[Task] Take every line from the entries below that includes the word "Definition" and copy it.

[Data section]
- Opening Delimiter -
(* ===== verification/CoinTreeCorrect.v ===== *)
(** * Correctness of coin trees and frontiers

    The frontier's slots are the complete left nodes named by the bits of its
    count ([slots_of]); from that, its roots are the roots of the rebuilt tree,
    its completed nodes are the nodes of the tree, and its record round-trips. *)

From stdpp Require Import sorting.
From S2P Require Import Prelude Bytes Merkle CoinTree.

Section arithmetic.
(** A count whose [l] low bits are ones. *)
Lemma low_ones_step count l q :
  0 <= l -> count = q * 2 ^ l + (2 ^ l - 1) -> Z.odd q = true ->
  count = (q / 2) * 2 ^ (l + 1) + (2 ^ (l + 1) - 1).
Proof.
  intros Hl -> Ho. rewrite Z.pow_add_r, Z.pow_1_r by lia.
  pose proof (Zdiv2_odd_eqn q) as E. rewrite Ho, Z.div2_div in E. nia.
Qed.

Lemma div_pow_low count l q : 0 <= l -> count = q * 2 ^ l + (2 ^ l - 1) -> count / 2 ^ l = q.
Proof.
  intros Hl ->. pose proof (Z.pow_pos_nonneg 2 l ltac:(lia) Hl).
  symmetry. apply Z.div_unique with (2 ^ l - 1); lia.
Qed.

Lemma div_pow_S a (l : nat) : a / 2 ^ Z.of_nat (S l) = a / 2 ^ Z.of_nat l / 2.
Proof.
  rewrite pow2_S, Z.mul_comm. symmetry. apply Z.div_div; [|lia].
  pose proof (pow2_pos l). lia.
Qed.

(** Above the carry, the bits and prefixes of the count do not change. *)
Lemma div_pow_above count (l k : nat) q :
  count = q * 2 ^ Z.of_nat l + (2 ^ Z.of_nat l - 1) -> Z.odd q = false -> (l < k)%nat ->
  (count + 1) / 2 ^ Z.of_nat k = count / 2 ^ Z.of_nat k.
Proof.
  intros Hc Ho Hk. assert (exists m, k = (l + S m)%nat) as [m ->] by (exists (k - S l)%nat; lia).
  rewrite Nat2Z.inj_add, Z.pow_add_r by lia. pose proof (pow2_pos l). pose proof (pow2_pos (S m)).
  rewrite <- !Z.div_div by lia. rewrite (div_pow_low count (Z.of_nat l) q) by lia.
  replace (count + 1) with ((q + 1) * 2 ^ Z.of_nat l) by lia. rewrite Z.div_mul by lia.
  rewrite !pow2_S, <- !Z.div_div by (pose proof (pow2_pos m); lia).
  pose proof (Zdiv2_odd_eqn q) as E. rewrite Ho, Z.div2_div in E.
  f_equal. symmetry. apply Z.div_unique with 1; lia.
Qed.
(* ===== verification/ShardedCorrect.v ===== *)
(** * Correctness of the sparse folds

    A sorted sparse level stands for a function on all indices ([rep]); one fold
    takes the level of a function to the level of its parents.  From that: the
    fold of nodes placed at arbitrary levels computes the reference node
    ([sparse_spec]) exactly when the placed subtrees are disjoint, the built tree
    has the reference root and paths, and paths compose across shards. *)

From stdpp Require Import sorting.
From S2P Require Import Prelude Bytes Merkle CoinTree CoinTreeCorrect ShardedTree.

(** ** Sorted levels *)

Section levels.
Context {Membership : MembershipKey}.
Local Abbreviation sparse := (list (Z * MNode)).

Definition keys (nodes : sparse) : list Z := fst <$> nodes.
Definition slookup (nodes : sparse) (i : Z) : option MNode := snd <$> search fst i nodes.

Lemma slookup_cons i n nodes j :
  slookup ((i, n) :: nodes) j = if i =? j then Some n else slookup nodes j.
Proof. unfold slookup, search. cbn [List.find fst]. by destruct (i =? j). Qed.

Lemma slookup_keys nodes i : is_Some (slookup nodes i) <-> i ∈ keys nodes.
Proof.
  unfold keys. induction nodes as [|[k n] l IH].
  - split; [by intros [? ?]|by intros ?%elem_of_nil].
  - rewrite slookup_cons. cbn [fmap list_fmap fst]. rewrite elem_of_cons.
    destruct (Z.eqb_spec k i) as [->|]; [split; eauto|]. rewrite IH. split; [eauto|by intros [?|?]].
Qed.

Lemma slookup_None nodes i : i ∉ keys nodes -> slookup nodes i = None.
Proof. rewrite <- slookup_keys. by destruct (slookup nodes i); [intros []; eauto|]. Qed.

Lemma slookup_Some_in nodes i n : slookup nodes i = Some n -> (i, n) ∈ nodes.
Proof.
  induction nodes as [|[k m] l IH]; [done|]. rewrite slookup_cons.
  destruct (Z.eqb_spec k i) as [->|]; [intros [= ->]; apply list_elem_of_here|].
  intros H. apply list_elem_of_further. auto.
Qed.

Lemma slookup_in nodes i n : NoDup (keys nodes) -> (i, n) ∈ nodes -> slookup nodes i = Some n.
Proof.
  unfold keys. induction nodes as [|[k m] l IH]; [by intros _ ?%elem_of_nil|].
  cbn [fmap list_fmap fst]. intros [Hk Hnd]%NoDup_cons [[= -> ->]|H]%elem_of_cons; rewrite slookup_cons.
  - by rewrite Z.eqb_refl.
  - destruct (Z.eqb_spec k i) as [->|]; [|by apply IH].
    exfalso. apply Hk. by apply (list_elem_of_fmap_2 fst l (i, n)).
Qed.

Definition ascending (nodes : sparse) : Prop := StronglySorted Z.lt (keys nodes).

Lemma ascending_cons i n nodes :
  ascending ((i, n) :: nodes) <-> ascending nodes /\ Forall (fun k => i < k) (keys nodes).
Proof. unfold ascending, keys. cbn [fmap list_fmap fst]. split; [by inversion 1|intros []; by constructor]. Qed.

Lemma ascending_NoDup nodes : ascending nodes -> NoDup (keys nodes).
Proof.
  unfold ascending. induction 1 as [|k l _ IH Hk]; [constructor|].
  constructor; [|done]. intros Hin. rewrite Forall_forall in Hk. specialize (Hk k Hin). lia.
Qed.

Lemma above_not_key nodes i j : Forall (fun k => i < k) (keys nodes) -> j <= i -> slookup nodes j = None.
Proof.
  intros H Hj. apply slookup_None. intros Hin. rewrite Forall_forall in H. specialize (H j Hin). lia.
Qed.

(** ** One fold *)

Lemma shiftr1_even i : Z.shiftr (2 * i) 1 = i.
Proof. rewrite Z.shiftr_div_pow2 by lia. change (2 ^ 1) with 2. symmetry. apply Z.div_unique with 0; lia. Qed.
Lemma shiftr1_odd i : Z.shiftr (2 * i + 1) 1 = i.
Proof. rewrite Z.shiftr_div_pow2 by lia. change (2 ^ 1) with 2. symmetry. apply Z.div_unique with 1; lia. Qed.

Definition folded (key : Key) (z : MNode) (a b : option MNode) : option MNode :=
  match a, b with
  | None, None => None
  | _, _ => Some (parent key (default z a) (default z b))
  end.

Ltac eqb_cases := repeat match goal with |- context [?a =? ?b] => destruct (Z.eqb_spec a b); try lia end.

Lemma fold_once_spec key z nodes :
  ascending nodes ->
  ascending (fold_once key z nodes) /\
  forall j, slookup (fold_once key z nodes) j = folded key z (slookup nodes (2 * j)) (slookup nodes (2 * j + 1)).
Proof.
  induction nodes as [nodes IH] using (well_founded_induction (Wf_nat.well_founded_ltof _ length)).
  unfold Wf_nat.ltof in IH. destruct nodes as [|[i n] rest]; [split; [constructor|done]|].
  intros [Hrest Hi]%ascending_cons.
  assert (Hstep : forall l h, (length l < S (length rest))%nat -> ascending l ->
            Forall (fun k => 2 * h + 1 < k) (keys l) ->
            ascending (fold_once key z l) /\ Forall (fun k => h < k) (keys (fold_once key z l)) /\
            forall j, slookup (fold_once key z l) j = folded key z (slookup l (2 * j)) (slookup l (2 * j + 1))).
  { intros l h Hl Hasc Hk. destruct (IH l Hl Hasc) as [Ha Hs]. split; [done|]. split; [|done].
    apply Forall_forall. intros k Hin. apply slookup_keys in Hin as [x Hx]. rewrite Hs in Hx.
    rewrite Forall_forall in Hk.
    destruct (slookup l (2 * k)) eqn:E1; [|destruct (slookup l (2 * k + 1)) eqn:E2; [|done]].
    - assert (Hin : 2 * k ∈ keys l) by (apply slookup_keys; eauto). specialize (Hk _ Hin). lia.
    - assert (Hin : 2 * k + 1 ∈ keys l) by (apply slookup_keys; eauto). specialize (Hk _ Hin). lia. }
  destruct (parity i) as (h & [-> | ->] & _); cbn [fold_once].
  - rewrite land_1_even, shiftr1_even. cbn [Z.eqb].
    destruct rest as [|[j m] rest'].
    + split; [repeat constructor|]. intros q. rewrite !slookup_cons. eqb_cases; done.
    + apply ascending_cons in Hrest as [Hrest' Hj]. cbn [length] in Hstep.
      destruct (Z.eqb_spec j (2 * h + 1)) as [->|Hne].
      * destruct (Hstep rest' h) as (Ha & Hk & Hs); [lia|done..|]. split; [by apply ascending_cons|].
        intros q. rewrite !slookup_cons, Hs. eqb_cases; done.
      * assert (2 * h < j) by (unfold keys in Hi; by inversion Hi).
        assert (Hge : Forall (fun k => 2 * h + 1 < k) (keys ((j, m) :: rest'))).
        { unfold keys. cbn [fmap list_fmap fst]. constructor; [lia|]. eapply Forall_impl; [exact Hj|]. simpl. lia. }
        destruct (Hstep ((j, m) :: rest') h) as (Ha & Hk & Hs); [simpl; lia|by apply ascending_cons|done|].
        split; [by apply ascending_cons|]. intros q. rewrite slookup_cons, Hs.
        rewrite (slookup_cons (2 * h) n ((j, m) :: rest') (2 * q)), (slookup_cons (2 * h) n ((j, m) :: rest') (2 * q + 1)).
        destruct (Z.eqb_spec h q) as [<-|]; [|eqb_cases; done].
        rewrite Z.eqb_refl, (above_not_key ((j, m) :: rest') (2 * h + 1) (2 * h + 1)) by (done || lia).
        eqb_cases. done.
  - rewrite land_1_odd, shiftr1_odd. cbn [Z.eqb].
    destruct (Hstep rest h) as (Ha & Hk & Hs); [simpl; lia|done..|]. split; [by apply ascending_cons|].
    intros q. rewrite !slookup_cons, Hs. destruct (Z.eqb_spec h q) as [<-|]; [|eqb_cases; done].
    rewrite (above_not_key rest (2 * h + 1) (2 * h)) by (done || lia). eqb_cases. done.
Qed.

(** ** Sorting a level *)

Lemma has_repeat_sorted (l : list (Z * MNode)) :
  Sorted Z.le (fst <$> l) -> has_repeat fst l = false -> ascending l.
Proof.
  unfold ascending, keys. intros Hs Hr. apply Sorted_StronglySorted; [intros ???; lia|].
  induction l as [|x [|y l] IH]; [constructor|by repeat constructor|].
  change (has_repeat fst (x :: y :: l)) with ((x.1 =? y.1) || has_repeat fst (y :: l)) in Hr.
  apply orb_false_iff in Hr as [Hxy Hr]. apply Z.eqb_neq in Hxy.
  inversion Hs as [|? ? Hs' Hle]; subst. inversion Hle; subst.
  constructor; [by apply IH|]. constructor. lia.
Qed.

Lemma sorted_level_cases (nodes : sparse) :
  (NoDup (keys nodes) /\ exists l, sorted_level nodes None = inr l /\ l ≡ₚ nodes /\ ascending l) \/
  (~ NoDup (keys nodes) /\ sorted_level nodes None = inl Position).
Proof.
  unfold sorted_level. cbv zeta. pose proof (sort_by_perm fst nodes) as Hp.
  destruct (has_repeat fst (sort_by fst nodes)) eqn:E.
  - right. split; [|done]. intros Hnd. unfold keys in Hnd. rewrite <- Hp in Hnd.
    by rewrite (has_repeat_NoDup fst _ Hnd) in E.
  - left. pose proof (has_repeat_sorted _ (sort_by_sorted fst nodes) E) as Ha. split.
    + apply ascending_NoDup in Ha. unfold keys in *. by rewrite Hp in Ha.
    + eauto.
Qed.

Lemma slookup_perm (l nodes : sparse) i : l ≡ₚ nodes -> NoDup (keys nodes) -> slookup l i = slookup nodes i.
Proof.
  intros Hp Hnd. assert (Hnd' : NoDup (keys l)) by (unfold keys in *; by rewrite Hp).
  destruct (slookup nodes i) as [n|] eqn:E.
  - apply slookup_in; [done|]. rewrite Hp. by apply slookup_Some_in.
  - apply slookup_None. unfold keys. rewrite Hp. intros H.
    apply slookup_keys in H as [? H]. congruence.
Qed.

Lemma slookup_app (a b : sparse) i :
  slookup (a ++ b) i = match slookup a i with Some n => Some n | None => slookup b i end.
Proof.
  induction a as [|[k n] a IH]; [done|]. cbn [app]. rewrite !slookup_cons. by destruct (k =? i).
Qed.
End levels.

(** ** Nodes placed at arbitrary levels *)

Section sparse.
Context {Membership : MembershipKey}.
Variables (context : bytes) (nodes : list Placed).
Local Abbreviation key := (derive context).

Definition placed_node (l : nat) (i : Z) : option MNode := slookup (placed_at nodes l) i.

(** The node at a position: the placed one, or the parent of its children. *)
Fixpoint sparse_spec (l : nat) (i : Z) : MNode :=
  match placed_node l i with
  | Some n => n
  | None => match l with
            | O => zero_node
            | S l' => parent key (sparse_spec l' (2 * i)) (sparse_spec l' (2 * i + 1))
            end
  end.

(** [p] lies at or under the position [(l, i)]. *)
Definition under (p : Placed) (l : nat) (i : Z) : Prop :=
  (p_level p <= l)%nat /\ Z.shiftr (p_index p) (Z.of_nat (l - p_level p)) = i.

(** No placed node lies in another's subtree, nor is a position placed twice. *)
Definition apart (p q : Placed) : Prop := ~ under p (p_level q) (p_index q) /\ ~ under q (p_level p) (p_index p).
Definition disjoint : Prop := ForallOrdPairs apart nodes.

Definition occupied (l : nat) (i : Z) : Prop := exists p, p ∈ nodes /\ under p l i.
Definition below (l : nat) (i : Z) : Prop := exists p, p ∈ nodes /\ (p_level p < l)%nat /\ under p l i.

Lemma placed_in l i n : (i, n) ∈ placed_at nodes l <-> exists p, p ∈ nodes /\ p_level p = l /\ p_index p = i /\ p_node p = n.
Proof.
  unfold placed_at. rewrite list_elem_of_fmap. split.
  - intros (p & [= -> ->] & Hp). apply list_elem_of_In, filter_In in Hp as [Hp Hl]. apply Nat.eqb_eq in Hl.
    exists p. rewrite list_elem_of_In. done.
  - intros (p & Hp & <- & <- & <-). exists p. split; [done|]. apply list_elem_of_In, filter_In.
    rewrite <- list_elem_of_In, Nat.eqb_refl. done.
Qed.

Lemma placed_key l i : i ∈ keys (placed_at nodes l) <-> exists p, p ∈ nodes /\ p_level p = l /\ p_index p = i.
Proof.
  unfold keys. rewrite list_elem_of_fmap. split.
  - intros ([k n] & -> & Hin). apply placed_in in Hin as (p & ? & ? & ? & ?). eauto.
  - intros (p & Hp & Hl & Hi). exists (i, p_node p). split; [done|]. apply placed_in. eauto.
Qed.

Lemma shiftr_S_child x k i :
  Z.shiftr x (Z.of_nat (S k)) = i <->
  Z.shiftr x (Z.of_nat k) = 2 * i \/ Z.shiftr x (Z.of_nat k) = 2 * i + 1.
Proof.
  rewrite !shiftr_div, div_pow_S. set (y := x / 2 ^ Z.of_nat k).
  pose proof (Z.div_mod y 2 ltac:(lia)). pose proof (Z.mod_pos_bound y 2 ltac:(lia)). split; [lia|].
  intros [E|E]; rewrite E; symmetry; [apply Z.div_unique with 0|apply Z.div_unique with 1]; lia.
Qed.

Lemma under_step p l i : (p_level p <= l)%nat -> under p (S l) i <-> under p l (2 * i) \/ under p l (2 * i + 1).
Proof.
  intros Hl. unfold under. replace (S l - p_level p)%nat with (S (l - p_level p)) by lia.
  rewrite shiftr_S_child. intuition lia.
Qed.

Lemma below_step l i : below (S l) i <-> occupied l (2 * i) \/ occupied l (2 * i + 1).
Proof.
  unfold below, occupied. split.
  - intros (p & Hp & Hl & Hu). apply under_step in Hu as [Hu|Hu]; [eauto..|lia].
  - intros [(p & Hp & Hu)|(p & Hp & Hu)]; exists p; (split; [done|]); pose proof (proj1 Hu); (split; [lia|]);
      apply under_step; auto.
Qed.

Lemma occupied_placed l i : occupied l i <-> i ∈ keys (placed_at nodes l) \/ below l i.
Proof.
  rewrite placed_key. unfold occupied, below. split.
  - intros (p & Hp & Hu). destruct (decide (p_level p = l)) as [E|].
    + left. exists p. destruct Hu as [_ Hu]. rewrite E, Nat.sub_diag, Z.shiftr_0_r in Hu. eauto.
    + right. exists p. pose proof (proj1 Hu). split; [done|]. split; [lia|done].
  - intros [(p & Hp & E & Hi)|(p & Hp & _ & Hu)]; [|eauto]. exists p. split; [done|].
    unfold under. subst l. rewrite Nat.sub_diag, Z.shiftr_0_r. split; [lia|done].
Qed.

(** An empty subtree is a zero subtree. *)
Lemma sparse_spec_empty l : forall i, ~ occupied l i -> sparse_spec l i = zero_at key l.
Proof.
  induction l as [|l IH]; intros i Ho; cbn [sparse_spec zero_at].
  - unfold placed_node. rewrite slookup_None; [done|]. intros Hk. apply Ho, occupied_placed. by left.
  - unfold placed_node. rewrite slookup_None by (intros Hk; apply Ho, occupied_placed; by left).
    rewrite !IH; [done|..]; intros H; apply Ho, occupied_placed; right; apply below_step; auto.
Qed.

(** *** The loop *)

(** The nodes carried into level [l]: those with something placed below. *)
Definition carried_inv (l : nat) (carried : list (Z * MNode)) : Prop :=
  ascending carried /\ (forall i, i ∈ keys carried <-> below l i) /\
  (forall i n, slookup carried i = Some n ->
     match l with O => False | S l' => n = parent key (sparse_spec l' (2 * i)) (sparse_spec l' (2 * i + 1)) end).

(** The placed nodes of level [l] are distinct and nothing is placed below them. *)
Definition level_disjoint (l : nat) : Prop :=
  NoDup (keys (placed_at nodes l)) /\ forall i, i ∈ keys (placed_at nodes l) -> ~ below l i.

Lemma here_keys l carried : carried_inv l carried ->
  NoDup (keys (placed_at nodes l ++ carried)) <-> level_disjoint l.
Proof.
  intros (Ha & Hk & _). unfold keys. rewrite fmap_app, NoDup_app. fold (keys (placed_at nodes l)) (keys carried).
  unfold level_disjoint. pose proof (ascending_NoDup _ Ha). setoid_rewrite Hk. tauto.
Qed.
- Closing Delimiter -
[Response to this task]
Definition keys (nodes : sparse) : list Z := fst <$> nodes.
Definition slookup (nodes : sparse) (i : Z) : option MNode := snd <$> search fst i nodes.
Definition ascending (nodes : sparse) : Prop := StronglySorted Z.lt (keys nodes).
Definition folded (key : Key) (z : MNode) (a b : option MNode) : option MNode :=
Definition placed_node (l : nat) (i : Z) : option MNode := slookup (placed_at nodes l) i.
Definition under (p : Placed) (l : nat) (i : Z) : Prop :=
Definition apart (p q : Placed) : Prop := ~ under p (p_level q) (p_index q) /\ ~ under q (p_level p) (p_index p).
Definition disjoint : Prop := ForallOrdPairs apart nodes.
Definition occupied (l : nat) (i : Z) : Prop := exists p, p ∈ nodes /\ under p l i.
Definition below (l : nat) (i : Z) : Prop := exists p, p ∈ nodes /\ (p_level p < l)%nat /\ under p l i.
Definition carried_inv (l : nat) (carried : list (Z * MNode)) : Prop :=
Definition level_disjoint (l : nat) : Prop :=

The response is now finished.